Analytical Models for Particle Diffusion and Flow in a Horizontal Cylinder with a Vertical Force

TL;DR

This paper develops a semi-analytical model for particle diffusion and flow in a cylindrical channel influenced by vertical forces, validated by simulations, offering a flexible and efficient tool for molecular communication analysis.

Contribution

It introduces a novel semi-analytical model incorporating boundary conditions and vertical forces, enhancing the understanding of particle dynamics in cylindrical channels.

Findings

Model matches particle-based simulations accurately

Provides low run-time algorithms for particle concentration prediction

Extends to various boundary conditions and parameters

Abstract

This paper considers particle propagation in a cylindrical molecular communication channel, e.g. a simplified model of a blood vessel.
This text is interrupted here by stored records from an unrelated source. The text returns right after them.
(** * go-mongo-generic: typed repository over a document store

    A shallow embedding of the package [mongodb] of go-mongo-generic
    (files [models.go], [impl.go] in both variants of [implCollection],
    [db.go] and [mongodb/db.go]) together with the properties stated
    about it.

    Layout:
    - Go basics: [int64] with wrap-around, [float64] through the IEEE 754
      binary64 reference implementation of the standard library
      ([SpecFloat]), errors, multiple results;
    - [Pagination] ([models.go]);
    - the driver interface: the calls the package issues against
      [*mongo.Collection], as commands of a free monad, so that every
      function of [impl.go] is a program whose issued calls can be
      observed under an arbitrary driver;
    - the two variants of [implCollection] ([V1], [V2]);
    - a reference store answering the driver calls;
    - [db.go] and the remaining calls of [impl.go], as programs over the
      calls against clients, sessions and collections (module [Rest]);
    - the theorems. *)

From Stdlib Require Import ZArith Lia Floats.SpecFloat.
From stdpp Require Import gmap strings list sorting pretty.

Open Scope Z_scope.

(** ** Go basics *)

Module Go.

(** [int64]: an integer of [Z] kept in [-2^63, 2^63) by [wrap64]. *)
Definition min_int64 : Z := - 2 ^ 63.
Definition max_int64 : Z := 2 ^ 63 - 1.

Definition in_int64 (z : Z) : Prop := min_int64 <= z <= max_int64.

Definition wrap64 (z : Z) : Z := (z + 2 ^ 63) mod 2 ^ 64 - 2 ^ 63.

Definition sub64 (a b : Z) : Z := wrap64 (a - b).
Definition mul64 (a b : Z) : Z := wrap64 (a * b).

(** [error]: the values built by [errors.New], by [fmt.Errorf] with a
    [%w] verb, and the errors handed back by the driver. *)
Inductive error : Type :=
| errors_New (msg : string)
| fmt_Errorf (prefix : string) (cause : error)
| driver_error (code : string).

(** A Go result pair [(T, error)]. *)
Inductive result (A : Type) : Type :=
| Ok (a : A)
| Err (e : error).
Global Arguments Ok {A} a.
Global Arguments Err {A} e.

(** What ends a goroutine abnormally. *)
Inductive crash : Type :=
| nil_dereference
| log_Fatalf (msg : string).

(** *** float64

    binary64 values are [spec_float]s with precision 53 and maximal
    exponent 1024. *)
Definition prec : Z := 53.
Definition emax : Z := 1024.

(** [float64(z)] for an integer [z]: rounding to nearest even. *)
Definition float64_of_int64 (z : Z) : spec_float :=
  binary_normalize prec emax z 0 false.

Definition float64_div (x y : spec_float) : spec_float :=
  SFdiv prec emax x y.

(** Ceiling of [m / 2^k] for a positive [m]. *)
Definition ceil_shr (m : Z) (k : Z) : Z := - ((- m) / 2 ^ k).

(** [math.Ceil]. A finite value with a negative exponent below [2^53]
    in magnitude has an integral ceiling of at most [2^53], which
    binary64 represents exactly. *)
Definition math_Ceil (x : spec_float) : spec_float :=
  match x with
  | S754_finite s m e =>
      if 0 <=? e then x
      else
        let n := if s then - (Z.pos m / 2 ^ (- e))
                 else ceil_shr (Z.pos m) (- e) in
        if n =? 0 then S754_zero s
        else binary_normalize prec emax n 0 s
  | _ => x
  end.

(** [int64(x)] for a float64 [x]: truncation towards zero. Go leaves
    the result implementation-dependent when the value does not fit;
    amd64 yields the smallest int64, which is what is written here. *)
Definition int64_of_float64 (x : spec_float) : Z :=
  match x with
  | S754_zero _ => 0
  | S754_finite s m e =>
      let a := if 0 <=? e then Z.pos m * 2 ^ e else Z.pos m / 2 ^ (- e) in
      let v := if s then - a else a in
      if (min_int64 <=? v) && (v <=? max_int64) then v else min_int64
  | _ => min_int64
  end.

End Go.
Export Go.

(** *** Reading the rounding of [SpecFloat]

    Where a remainder [r] of a division by [D] lies: on the quotient,
    below, at or above the half. *)
Definition loc_of (r D : Z) : location :=
  if r =? 0 then loc_Exact else loc_Inexact (2 * r ?= D).

(** The second half of [binary_round_aux]: rounding to nearest even, then
    one more shift if the mantissa has grown a digit. *)
Definition round_tail (s : bool) (mx e : Z) (lx : location) : spec_float :=
  let '(mrs'', e'') :=
    shr_fexp prec emax (round_nearest_even mx lx) e loc_Exact in
  match shr_m mrs'' with
  | Z0 => S754_zero s
  | Zpos m => if e'' <=? emax - prec then S754_finite s m e'' else S754_infinity s
  | _ => S754_nan
  end.

(** ** models.go: Pagination *)

Record Pagination : Type := mkPagination {
  PageLimit : Z;
  Offset : Z;
  PageCurrent : Z;
  TotalPage : Z;
  TotalRecord : Z
}.

(** [Init]: set limit, page, then offset. *)
Definition Init (p : Pagination) (page limit : Z) : Pagination :=
  let page := if page <? 1 then 1 else page in
  let limit := if limit >? 100 then 100 else limit in
  {| PageLimit := limit;
     Offset := mul64 limit (sub64 page 1);
     PageCurrent := page;
     TotalPage := TotalPage p;
     TotalRecord := TotalRecord p |}.

(** [SetTotalRecord]: set total record, then the number of pages,
    through float64. *)
Definition SetTotalRecord (p : Pagination) (totalRecord : Z) : Pagination :=
  {| PageLimit := PageLimit p;
     Offset := Offset p;
     PageCurrent := PageCurrent p;
     TotalPage :=
       int64_of_float64
         (math_Ceil (float64_div (float64_of_int64 totalRecord)
                                 (float64_of_int64 (PageLimit p))));
     TotalRecord := totalRecord |}.

(** The mathematical ceiling of [a / b] for [b > 0]. *)
Definition ceil_div (a b : Z) : Z := - ((- a) / b).

(** ** The driver interface

    Documents, filters and updates are [interface{}] values handed to the
    driver; they are kept as BSON-like trees. *)

#[local] Unset Elimination Schemes.
Inductive value : Type :=
| VNull
| VInt (z : Z)
| VStr (s : string)
| VDoc (fields : list (string * value)).
#[local] Set Elimination Schemes.

Fixpoint value_eqb (a b : value) : bool :=
  match a, b with
  | VNull, VNull => true
  | VInt x, VInt y => bool_decide (x = y)
  | VStr s, VStr t => bool_decide (s = t)
  | VDoc fs, VDoc gs =>
      (fix fields_eqb (fs gs : list (string * value)) : bool :=
         match fs, gs with
         | [], [] => true
         | (k, v) :: fs', (k', v') :: gs' =>
             bool_decide (k = k') && value_eqb v v' && fields_eqb fs' gs'
         | _, _ => false
         end) fs gs
  | _, _ => false
  end.

(** [bson.M{"$set": update}] *)
Definition bson_set (update : value) : value := VDoc [("$set"%string, update)].

(** The option structs of [mongo/options], with the fields this package
    reads or writes and one more to stand for the rest. *)
Record FindOptions : Type := mkFindOptions {
  Skip : option Z;
  Limit : option Z;
  Sort : option value
}.

Definition SetSkip (o : FindOptions) (i : Z) : FindOptions :=
  {| Skip := Some i; Limit := Limit o; Sort := Sort o |}.
Definition SetLimit (o : FindOptions) (i : Z) : FindOptions :=
  {| Skip := Skip o; Limit := Some i; Sort := Sort o |}.
(** * Chatbot flow builder: the flow store and the editor's handlers

    A shallow embedding of [src/store/flowStore.ts] (the zustand store that
    owns nodes, edges and the selection) and of the gesture handlers of the
    [FlowBuilder] component ([canConnect], [handleConnect], [handleSave],
    [handleDrop], the selection handlers and the sidebar), followed by the
    properties the specification states about them and by further
    properties of the handlers, alone and in sequence. *)

From Stdlib Require Import List Bool Arith NArith String Ascii Lia PrimFloat.
Import ListNotations.

Set Implicit Arguments.

(** ** JavaScript strings and truthiness *)

Module JS.

(** A JavaScript string is a sequence of UTF-16 code units. *)
Definition jsstring := list N.

(** Number values are IEEE 754 binary64. *)
Definition number := float.

(** A string literal of the source (all of them are ASCII). *)
Definition lit (s : string) : jsstring :=
  map N_of_ascii (list_ascii_of_string s).

(** [a === b] on strings. *)
Fixpoint eqb (a b : jsstring) : bool :=
  match a, b with
  | [], [] => true
  | x :: a', y :: b' => N.eqb x y && eqb a' b'
  | _, _ => false
  end.

(** [a === b] where either side may be [null] or [undefined]; the two are
    both [None] here, which is sound wherever the source compares them: see
    [canConnect]. *)
Definition eqb_opt (a b : option jsstring) : bool :=
  match a, b with
  | Some x, Some y => eqb x y
  | None, None => true
  | _, _ => false
  end.

(** ToBoolean on a string: only the empty string is falsy. *)
Definition truthy (s : jsstring) : bool :=
  match s with
  | [] => false
  | _ :: _ => true
  end.

(** ToBoolean on [string | null | undefined]. *)
Definition truthy_opt (o : option jsstring) : bool :=
  match o with
  | Some s => truthy s
  | None => false
  end.

(** The code units [String.prototype.trim] strips: ECMAScript's WhiteSpace
    (TAB, VT, FF, ZWNBSP and the space separators) and LineTerminator
    (LF, CR, LS, PS). *)
Definition isWhiteSpace (c : N) : bool :=
  (N.eqb c 9 || N.eqb c 10 || N.eqb c 11 || N.eqb c 12 || N.eqb c 13
   || N.eqb c 32 || N.eqb c 160 || N.eqb c 5760
   || (N.leb 8192 c && N.leb c 8202)
   || N.eqb c 8232 || N.eqb c 8233 || N.eqb c 8239 || N.eqb c 8287
   || N.eqb c 12288 || N.eqb c 65279)%bool.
Emitted particles are influenced by diffusion, flow, and a vertical force induced e.g. by gravity or magnetism. The dynamics of the diffusion process are modeled by multi-dimensional transfer functions in a spatio-temporal frequency domain. Realistic boundary conditions are incorporated by the design of a feedback loop. The result is a discrete-time semi-analytical model for the particle concentration in the channel. The model is validated by comparison to particle-based simulations. These numerical experiments reveal that the particle concentration of the proposed semi-analytical model and the particle-based model are in excellent agreement. The analytical form of the proposed solution provides several benefits over purely numerical models, e.g. high flexibility, existence of low run-time algorithms, extendability to several kinds of boundary conditions, and analytical connection to parameters from communication theory.